__Task prompt__:
What you need to produce from the material below is an exact transcription of the lines from the one with "(** ** entity/goque_processors_task.go *)" through the one with "Definition ProcessorTaskRefreshTokenPrune : string", both included, and no other line.

━━━━━ Input records ━━━━━

(* ===== verification/Processors.v ===== *)
(** * The queue's processors (internal/goque_processors, internal/app/bootstrap/processors.go
      and processor_registrar.go, internal/entity/goque_processors_task.go)

    Which task types there are, who processes them, and the periodic jobs that
    enqueue the sweeps, one task per day or minute however many replicas tick. *)
From Stdlib Require Import ZArith Lia Ascii String DecimalZ DecimalFacts.
From stdpp Require Import base sorting sets strings numbers list.
From S2P Require Import Prelude Go Entity Conflict AuditTrail Schema Logic Dbtx Interleave MaintStore Sweep TokenStore InvitationStore Fixtures Queue Crypto Credentials Otp Secrets Sessions.
From S2P Require Import UserStore Like License Invitations OtpSpec SessionSpec IntegrationSpec Notify MaintService AuditLog Heartbeat CodeMail.
Open Scope Z_scope.

(** ** entity/goque_processors_task.go *)

Definition ProcessorTaskMaintAutoCancel : string := "maint.auto.cancel".
Definition ProcessorTaskMaintAutoCancelCron : string := "maint.auto.cancel.cron".
Definition ProcessorTaskAuditPrune : string := "audit.prune".
Definition ProcessorTaskAuditPruneCron : string := "audit.prune.cron".
Definition ProcessorTaskLicenseHeartbeat : string := "license.heartbeat".
Definition ProcessorTaskLicenseHeartbeatCron : string := "license.heartbeat.cron".
Definition ProcessorTaskInvitationRotate : string := "invitation.rotate".
Definition ProcessorTaskInvitationRotateCron : string := "invitation.rotate.cron".
Definition ProcessorTaskInvitationPrune : string := "invitation.prune".
Definition ProcessorTaskInvitationPruneCron : string := "invitation.prune.cron".
Definition ProcessorTaskOTPPrune : string := "otp.prune".
Definition ProcessorTaskOTPPruneCron : string := "otp.prune.cron".
Definition ProcessorTaskRefreshTokenPrune : string := "refresh_token.prune".
Definition ProcessorTaskRefreshTokenPruneCron : string := "refresh_token.prune.cron".
Definition ActiveProcessorTaskTypes : list string :=
  [ProcessorTaskMaintReminder; ProcessorTaskMaintAutoCancel; ProcessorTaskMaintAutoCancelCron; ProcessorTaskInvitationEmailSend;
   ProcessorTaskAuditWrite; ProcessorTaskAuditPrune; ProcessorTaskAuditPruneCron; ProcessorTaskInvitationRotate;
   ProcessorTaskInvitationRotateCron; ProcessorTaskInvitationPrune; ProcessorTaskInvitationPruneCron; ProcessorTaskOTPEmailSend;
   ProcessorTaskOTPPrune; ProcessorTaskOTPPruneCron; ProcessorTaskRefreshTokenPrune; ProcessorTaskRefreshTokenPruneCron].
Definition ExpectedProcessorTaskTypes (licenseEnabled : bool) : list string :=
  ActiveProcessorTaskTypes ++ (if licenseEnabled then [ProcessorTaskLicenseHeartbeat; ProcessorTaskLicenseHeartbeatCron] else []).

━━━━━

__Answer section__:
(** ** entity/goque_processors_task.go *)

Definition ProcessorTaskMaintAutoCancel : string := "maint.auto.cancel".
Definition ProcessorTaskMaintAutoCancelCron : string := "maint.auto.cancel.cron".
Definition ProcessorTaskAuditPrune : string := "audit.prune".
Definition ProcessorTaskAuditPruneCron : string := "audit.prune.cron".
Definition ProcessorTaskLicenseHeartbeat : string := "license.heartbeat".
Definition ProcessorTaskLicenseHeartbeatCron : string := "license.heartbeat.cron".
Definition ProcessorTaskInvitationRotate : string := "invitation.rotate".
Definition ProcessorTaskInvitationRotateCron : string := "invitation.rotate.cron".
Definition ProcessorTaskInvitationPrune : string := "invitation.prune".
Definition ProcessorTaskInvitationPruneCron : string := "invitation.prune.cron".
Definition ProcessorTaskOTPPrune : string := "otp.prune".
Definition ProcessorTaskOTPPruneCron : string := "otp.prune.cron".
Definition ProcessorTaskRefreshTokenPrune : string := "refresh_token.prune".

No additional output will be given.